The University of Hong Kong, known locally as HKU, defended its decision, citing safety and legal risks.

The “latest legal advice given to the University cautioned that the continued display of the statue would pose legal risks to the University,” said a three-paragraph statement posted online by HKU, which also cited an ordinance that contains a colonial-era ban on “seditious material” against the government.

“The destruction of monuments, the eradication of culture … After one or two generations, people forget,” Hong Kong artist Kacey Wong, who recently moved to Taiwan, told Al Jazeera.

He noted that local art institutions or students have not condemned the statue’s removal. “It’s awfully quiet in Hong Kong,” he said. “It’s like it didn’t happen.”

The Pillar of Shame statue, a memorial for those killed in the 1989 Tiananmen crackdown, is displayed at the University of Hong Kong
The Pillar of Shame statue displayed at the University of Hong Kong has been removed [Kin Cheung/AP]

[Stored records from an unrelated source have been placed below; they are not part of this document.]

(* ===== verification/Broker.v ===== *)
(** * The control channel between the monitor and its endpoint plugins

    Frames ([runtime/vmmon/src/endpoints/control.rs]; [runtime/plugins/src/lib.rs] has a copy
    of the same code), the broker of [runtime/vmmon/src/endpoints.rs] that opens connections
    into the machine, and the runtime of a plugin that asks for them.  The channel is a pair of
    Unix datagram sockets, which keep the order and the boundaries of messages; a descriptor
    travels beside a frame.  A request to a broker that is gone cannot be sent.  Numbers have the byte order of the hosts the program runs on. *)

From stdpp Require Import base list option numbers strings gmap.
From S2P Require Import Prelude Bytes Utf8 Str.

(** ** Frames *)

Definition CONTROL_MAGIC : Z := 0x42524b52.
Definition CONTROL_MESSAGE_MAX_BYTES : Z := 256.
(** [size_of::<ControlMessageFrameV1>] *)
Definition FRAME_SIZE : Z := 4 + 4 + 8 + 4 + 4 + CONTROL_MESSAGE_MAX_BYTES.

Inductive ControlMessageKind : Type :=
| ConnectOpen (request_id : Z)
| ConnectOpenOk (request_id : Z)
| ConnectOpenErr (request_id : Z) (retryable : bool) (message : buffer)
| ListenIncoming (conn_id : Z).

Inductive ControlError : Type :=
| MessageTooLong | UnexpectedSize (n : Z) | UnexpectedMagic (magic : Z) | MessageLength | MessageUtf8 | UnknownKind (kind : Z).

Definition header (kind id flags message_len : Z) : buffer :=
  to_le_bytes 4 CONTROL_MAGIC ++ to_le_bytes 4 kind ++ to_le_bytes 8 id ++ to_le_bytes 4 flags ++ to_le_bytes 4 message_len.
Definition pad (bytes : buffer) : buffer := resize (Z.to_nat FRAME_SIZE) 0 bytes.

Definition to_bytes (m : ControlMessageKind) : outcome ControlError buffer :=
  match m with
  | ConnectOpen id => Ok (pad (header 1 id 0 0))
  | ConnectOpenOk id => Ok (pad (header 2 id 0 0))
  | ConnectOpenErr id retryable message =>
      if CONTROL_MESSAGE_MAX_BYTES <? zlen message then Err MessageTooLong
      else Ok (pad (header 3 id (Z.b2z retryable) (zlen message) ++ message))
  | ListenIncoming id => Ok (pad (header 4 id 0 0))
  end.

Definition from_bytes (bytes : buffer) : outcome ControlError ControlMessageKind :=
  if negb (zlen bytes =? FRAME_SIZE) then Err (UnexpectedSize (zlen bytes)) else
  let magic := from_le_bytes (slice 0 4 bytes) in
  if negb (magic =? CONTROL_MAGIC) then Err (UnexpectedMagic magic) else
  let kind := from_le_bytes (slice 4 4 bytes) in
  let id := from_le_bytes (slice 8 8 bytes) in
  let flags := from_le_bytes (slice 16 4 bytes) in
  let message_len := from_le_bytes (slice 20 4 bytes) in
  if CONTROL_MESSAGE_MAX_BYTES <? message_len then Err MessageLength else
  let message := slice 24 message_len bytes in
  if negb (utf8_valid message) then Err MessageUtf8 else
  match kind with
  | 1 => Ok (ConnectOpen id)
  | 2 => Ok (ConnectOpenOk id)
  | 3 => Ok (ConnectOpenErr id (negb (flags =? 0)) message)
  | 4 => Ok (ListenIncoming id)
  | k => Err (UnknownKind k)
  end.

Definition control_message_name (m : ControlMessageKind) : buffer :=
  match m with
  | ConnectOpen _ => bstr "connect_open"
  | ConnectOpenOk _ => bstr "connect_open_ok"
  | ConnectOpenErr _ _ _ => bstr "connect_open_err"
  | ListenIncoming _ => bstr "listen_incoming"
  end.

(** The numbers are 64 bits wide and the text is UTF-8. *)
Definition message_ok (m : ControlMessageKind) : Prop :=
  match m with
  | ConnectOpen id | ConnectOpenOk id | ListenIncoming id => uint 64 id
  | ConnectOpenErr id _ message => uint 64 id /\ utf8_valid message = true
  end.

Section Frames.
Variables (kind id flags len : Z) (message : buffer).
Hypotheses (Hk : uint 32 kind) (Hid : uint 64 id) (Hf : uint 32 flags) (Hm : zlen message = len) (Hl : len <= CONTROL_MESSAGE_MAX_BYTES).

Lemma zlen_header : zlen (header kind id flags len) = 24.
Proof. unfold header. rewrite !zlen_app, !zlen_to_le_bytes. reflexivity. Qed.
Lemma pad_app : pad (header kind id flags len ++ message) =
  to_le_bytes 4 CONTROL_MAGIC ++ to_le_bytes 4 kind ++ to_le_bytes 8 id ++ to_le_bytes 4 flags ++ to_le_bytes 4 len ++
  message ++ replicate (Z.to_nat (CONTROL_MESSAGE_MAX_BYTES - len)) 0.
Proof.
  unfold pad. rewrite resize_ge.
  - unfold header. rewrite <- !app_assoc. repeat f_equal. pose proof zlen_header as Hh. unfold header, zlen in *.
    rewrite !length_app, !to_le_bytes_length in *. unfold FRAME_SIZE, CONTROL_MESSAGE_MAX_BYTES in *. lia.
  - pose proof zlen_header as Hh. unfold zlen in *. rewrite length_app. unfold FRAME_SIZE, CONTROL_MESSAGE_MAX_BYTES in *. lia.
Qed.

Ltac slices := repeat (rewrite slice_app_skip by (rewrite zlen_to_le_bytes; lia); rewrite zlen_to_le_bytes); simpl (_ - _)%Z;
  rewrite slice_app_hit by (rewrite ?zlen_to_le_bytes; lia); rewrite ?from_to_le_bytes_id by done.

Lemma from_bytes_frame : utf8_valid message = true ->
  from_bytes (pad (header kind id flags len ++ message)) =
  match kind with
  | 1 => Ok (ConnectOpen id)
  | 2 => Ok (ConnectOpenOk id)
  | 3 => Ok (ConnectOpenErr id (negb (flags =? 0)) message)
  | 4 => Ok (ListenIncoming id)
  | k => Err (UnknownKind k)
  end.
Proof.
  intros Hu. pose proof (zlen_nonneg message) as Hn. rewrite pad_app. unfold from_bytes.
  rewrite !zlen_app, !zlen_to_le_bytes, zlen_replicate, Hm by lia.
  replace (_ =? FRAME_SIZE) with true by (symmetry; apply Z.eqb_eq; unfold FRAME_SIZE; lia). cbn [negb].
  assert (uint 32 len) as Hlen by (unfold uint, CONTROL_MESSAGE_MAX_BYTES in *; lia).
  assert (from_le_bytes (slice 0 4 (to_le_bytes 4 CONTROL_MAGIC ++ to_le_bytes 4 kind ++ to_le_bytes 8 id ++ to_le_bytes 4 flags ++
    to_le_bytes 4 len ++ message ++ replicate (Z.to_nat (CONTROL_MESSAGE_MAX_BYTES - len)) 0)) = CONTROL_MAGIC) as -> by (by slices).
  rewrite Z.eqb_refl. cbn [negb].
  match goal with |- context [slice 20 4 ?b] => assert (from_le_bytes (slice 20 4 b) = len) as -> by (by slices);
    assert (from_le_bytes (slice 4 4 b) = kind) as -> by (by slices); assert (from_le_bytes (slice 8 8 b) = id) as -> by (by slices);
    assert (from_le_bytes (slice 16 4 b) = flags) as -> by (by slices); assert (slice 24 len b = message) as -> by (by slices) end.
  replace (CONTROL_MESSAGE_MAX_BYTES <? len) with false by (symmetry; apply Z.ltb_ge; lia). by rewrite Hu.
Qed.
End Frames.

Lemma from_to_bytes m b : message_ok m -> to_bytes m = Ok b -> from_bytes b = Ok m.
Proof.
  assert (forall k id, uint 32 k -> uint 64 id -> from_bytes (pad (header k id 0 0)) =
    match k with 1 => Ok (ConnectOpen id) | 2 => Ok (ConnectOpenOk id) | 3 => Ok (ConnectOpenErr id false []) | 4 => Ok (ListenIncoming id)
    | k => Err (UnknownKind k) end) as Hs.
  { intros k id Hk Hid. rewrite <- (app_nil_r (header k id 0 0)). by apply from_bytes_frame. }
  destruct m as [id|id|id r message|id]; cbn [to_bytes message_ok]; intros Hok; try (intros [= <-]; by apply Hs).
  destruct (CONTROL_MESSAGE_MAX_BYTES <? zlen message) eqn:E; [done|]. apply Z.ltb_ge in E. intros Hb. destruct Hok as [Hid Hu].
  assert (pad (header 3 id (Z.b2z r) (zlen message) ++ message) = b) as <- by congruence.
  rewrite from_bytes_frame; try done; by destruct r.
Qed.

(** ** The plugin's runtime *)

(** A connection handed over, and the errors a call of [connect] ends with. *)
Abbreviation fd := Z (only parsing).
Inductive PluginError : Type := SendFailed | ChannelClosed | Refused (message : buffer) | MissingFd | Unexpected | ControlClosed (e : ControlError + unit).
Abbreviation caller := nat (only parsing).

(** [PluginRuntime]: a request waits in [pending] with the call that made it; [answers] are
    what the calls got; [incoming] holds the connections nobody has accepted yet. *)
Record PluginRuntime := mk_plugin_runtime {
  next_request_id : Z; pending : gmap Z caller; answers : gmap caller (fd + PluginError);
  incoming : list (fd + PluginError); reading : bool }.

Definition datagram : Type := buffer * option fd.

Definition answer (c : caller) (r : fd + PluginError) (p : PluginRuntime) : PluginRuntime :=
  mk_plugin_runtime p.(next_request_id) p.(pending) (<[c := r]> p.(answers)) p.(incoming) p.(reading).
Definition set_pending (m : gmap Z caller) (p : PluginRuntime) : PluginRuntime :=
  mk_plugin_runtime p.(next_request_id) m p.(answers) p.(incoming) p.(reading).
Definition push_incoming (r : fd + PluginError) (p : PluginRuntime) : PluginRuntime :=
  mk_plugin_runtime p.(next_request_id) p.(pending) p.(answers) (p.(incoming) ++ [r]) p.(reading).
Definition stop_reading (p : PluginRuntime) : PluginRuntime :=
  mk_plugin_runtime p.(next_request_id) p.(pending) p.(answers) p.(incoming) false.

(** [connect] up to the request: a sender that the map drops closes its channel. *)
Definition connect_begin (c : caller) (p : PluginRuntime) : Z * PluginRuntime :=
  let id := p.(next_request_id) in
  let p := mk_plugin_runtime (wrap 64 (id + 1)) p.(pending) p.(answers) p.(incoming) p.(reading) in
  let p := match p.(pending) !! id with Some old => answer old (inr ChannelClosed) p | None => p end in
  (id, set_pending (<[id := c]> p.(pending)) p).
Definition connect_send_failed (c : caller) (id : Z) (p : PluginRuntime) : PluginRuntime :=
  answer c (inr SendFailed) (set_pending (delete id p.(pending)) p).

Definition satisfy_pending (id : Z) (r : fd + PluginError) (p : PluginRuntime) : PluginRuntime :=
  match p.(pending) !! id with
  | Some c => answer c r (set_pending (delete id p.(pending)) p)
  | None => p
  end.
Definition fail_all_pending (e : PluginError) (p : PluginRuntime) : PluginRuntime :=
  mk_plugin_runtime p.(next_request_id) ∅ (list_to_map ((fun kv => (kv.2, inr e)) <$> map_to_list p.(pending)) ∪ p.(answers))
    p.(incoming) p.(reading).

(** [run_control_reader]: one message, or the end of the channel. *)
Definition reader_fails (e : PluginError) (p : PluginRuntime) : PluginRuntime :=
  stop_reading (push_incoming (inr e) (fail_all_pending e p)).
Definition read_message (d : datagram) (p : PluginRuntime) : PluginRuntime :=
  match from_bytes d.1 with
  | Ok (ConnectOpenOk id) =>
      match d.2 with
      | Some f => satisfy_pending id (inl f) p
      | None => satisfy_pending id (inr MissingFd) p
      end
  | Ok (ConnectOpenErr id _ message) => satisfy_pending id (inr (Refused message)) p
  | Ok (ListenIncoming _) =>
      match d.2 with
      | Some f => push_incoming (inl f) p
      | None => push_incoming (inr MissingFd) p
      end
  | Ok (ConnectOpen id) => satisfy_pending id (inr Unexpected) p
  | Err e => reader_fails (ControlClosed (inl e)) p
  | Panic => p
  end.

(** ** The broker *)

(** What [connect_vsock] gives within its time. *)
Inductive connect_result : Type := Connected (f : fd) | ConnectFailed (error : buffer) | ConnectTimedOut.
Inductive BrokerError : Type := BrokerRead (e : ControlError) | BrokerSend (e : ControlError) | BrokerUnexpected (name : buffer).

Definition timeout_message : buffer := bstr "connect_vsock timed out after 5s".
Definition reply_message (id : Z) (r : connect_result) : ControlMessageKind :=
  match r with
  | Connected _ => ConnectOpenOk id
  | ConnectFailed error => ConnectOpenErr id true (bstr "connect_vsock: " ++ error)
  | ConnectTimedOut => ConnectOpenErr id true timeout_message
  end.
Definition reply_fd (r : connect_result) : option fd := match r with Connected f => Some f | _ => None end.

(** One turn of [run_connect_broker]: the reply, or the error with which the broker ends. *)
Definition broker_turn (bytes : buffer) (r : connect_result) : outcome BrokerError datagram :=
  match from_bytes bytes with
  | Ok (ConnectOpen id) =>
      match to_bytes (reply_message id r) with
      | Ok b => Ok (b, reply_fd r)
      | Err e => Err (BrokerSend e)
      | Panic => Panic
      end
  | Ok other => Err (BrokerUnexpected (control_message_name other))
  | Err e => Err (BrokerRead e)
  | Panic => Panic
  end.

(** [run_listen_dispatch]: the frame for the next connection. *)
Definition next_conn_id (conn_id : Z) : Z := Z.min (conn_id + 1) (2 ^ 64 - 1).
Definition incoming_frame (conn_id : Z) (f : fd) : outcome ControlError datagram :=
  b <- to_bytes (ListenIncoming conn_id) ;; Ok (b, Some f).

(** ** A plugin and its broker *)

(** [calls] and [opened] record which request a call made and what the broker found for a
    request. *)
Record channel := mk_channel {
  plugin : PluginRuntime; to_broker : list datagram; to_plugin : list datagram; broker_up : bool;
  calls : gmap caller Z; opened : gmap Z connect_result }.

Definition new_runtime : PluginRuntime := mk_plugin_runtime 1 ∅ ∅ [] true.
Definition new_channel : channel := mk_channel new_runtime [] [] true ∅ ∅.

Definition connect_frame (id : Z) : buffer := pad (header 1 id 0 0).

(** Calls, the broker and the reader take turns in any order; the broker may go away at any
    time, after which the reader sees the replies that were sent and then the end. *)
Inductive cstep : channel -> channel -> Prop :=
| step_call c p p' q r cs op id :
    cs !! c = None -> connect_begin c p = (id, p') ->
    cstep (mk_channel p q r true cs op) (mk_channel p' (q ++ [(connect_frame id, None)]) r true (<[c := id]> cs) op)
| step_call_fails c p p' q r up cs op id :
    cs !! c = None -> connect_begin c p = (id, p') ->
    cstep (mk_channel p q r up cs op) (mk_channel (connect_send_failed c id p') q r up (<[c := id]> cs) op)
| step_broker p b f q r cs op res d id :
    broker_turn b res = Ok d -> from_bytes b = Ok (ConnectOpen id) -> message_ok (reply_message id res) ->
    cstep (mk_channel p ((b, f) :: q) r true cs op) (mk_channel p q (r ++ [d]) true cs (<[id := res]> op))
| step_broker_ends p q r cs op :
    cstep (mk_channel p q r true cs op) (mk_channel p q r false cs op)
| step_reader p q d r up cs op :
    p.(reading) = true -> cstep (mk_channel p q (d :: r) up cs op) (mk_channel (read_message d p) q r up cs op)
| step_reader_end p q cs op :
    p.(reading) = true ->
    cstep (mk_channel p q [] false cs op) (mk_channel (reader_fails (ControlClosed (inr tt)) p) q [] false cs op).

Every year since 1989, tens of thousands of Hong Kongers would gather on June 4 to remember the Tiananmen victims, an event that drove a democracy movement in Hong Kong even before the United Kingdom relinquished the colony to China in 1997.

The demonstrators gathered last year as well, even after the government banned the vigil, citing the coronavirus pandemic. Authorities have also prosecuted key vigil organisers who wanted free speech and expanded voting rights.

In 2019, Hong Kong witnessed mass protests as millions of residents marched and held night-long street battles against Beijing’s move to alter an extradition law that would have allowed the city to transfer fugitives for trial in courts in other jurisdictions, including mainland China.

Soon, the protests expanded to include demands for fair elections and inquiries into accusations of police brutality.

Beijing responded by imposing a harsh national security law in 2020 and dozens of activists, politicians, union officials, news editors, and even lawyers were arrested under the law.

Hong Kong’s determination to remind the world about the Tiananmen massacre clashed with China’s efforts to erase the event’s memory. In mainland China, residents are barred from discussing or even mentioning references to the massacre.

Hong Kong was the only part of the Communist Party-ruled nation where people openly discussed, shared photos and watched films about the event and its aftermath. Many Hong Kongers helped student leaders in China escape the mainland after the 1989 killings.

Under China’s security law, Hong Kong’s educational campuses are devoid of much activism, indeed of much art. Students’ unions at some universities have been disbanded.

After some members of HKU’s students’ union issued a statement in support of a man who stabbed a police officer before killing himself, the police charged the undergraduates with security crimes.

A “democracy wall” at the university that used to display posters and slogans is now empty. Another wall, named after singer John Lennon, that overflowed with drawings and posters depicting scenes from the 2019 protests was also removed by the university last year.

In fact, HKU indicated in October that the Pillar of Shame was next. After hearing about it, sculptor Galschiot told reporters he would fly to Hong Kong to remove the artwork himself. He said the university did not return his calls or reply to his emails.

On Wednesday, when HKU was empty due to a holiday break, the university’s administrative council voted to remove the statue and decided to block journalists and witnesses from recording the incident.

Workers erected tarps and set up a large plastic fence around it as some shooed reporters away. A large metal container was driven in to cart off the statue’s sections.

“To me, it is not the act, but the rhetoric around it,” Sean Tierney, an American film studies lecturer who has taught at HKU for years, told Al Jazeera.

Tierney said a safety concern about the statue was never raised earlier. “As an educator, that’s most galling,” Tierney said. “I am trying to tell these kids that it’s important to be grounded in truth and fact.”

The academic said the people who run the government or the university “are not stating the truth or facts”.

“They don’t need it; they have power. They will say things that are blatantly false and untrue. And they don’t care if you notice.”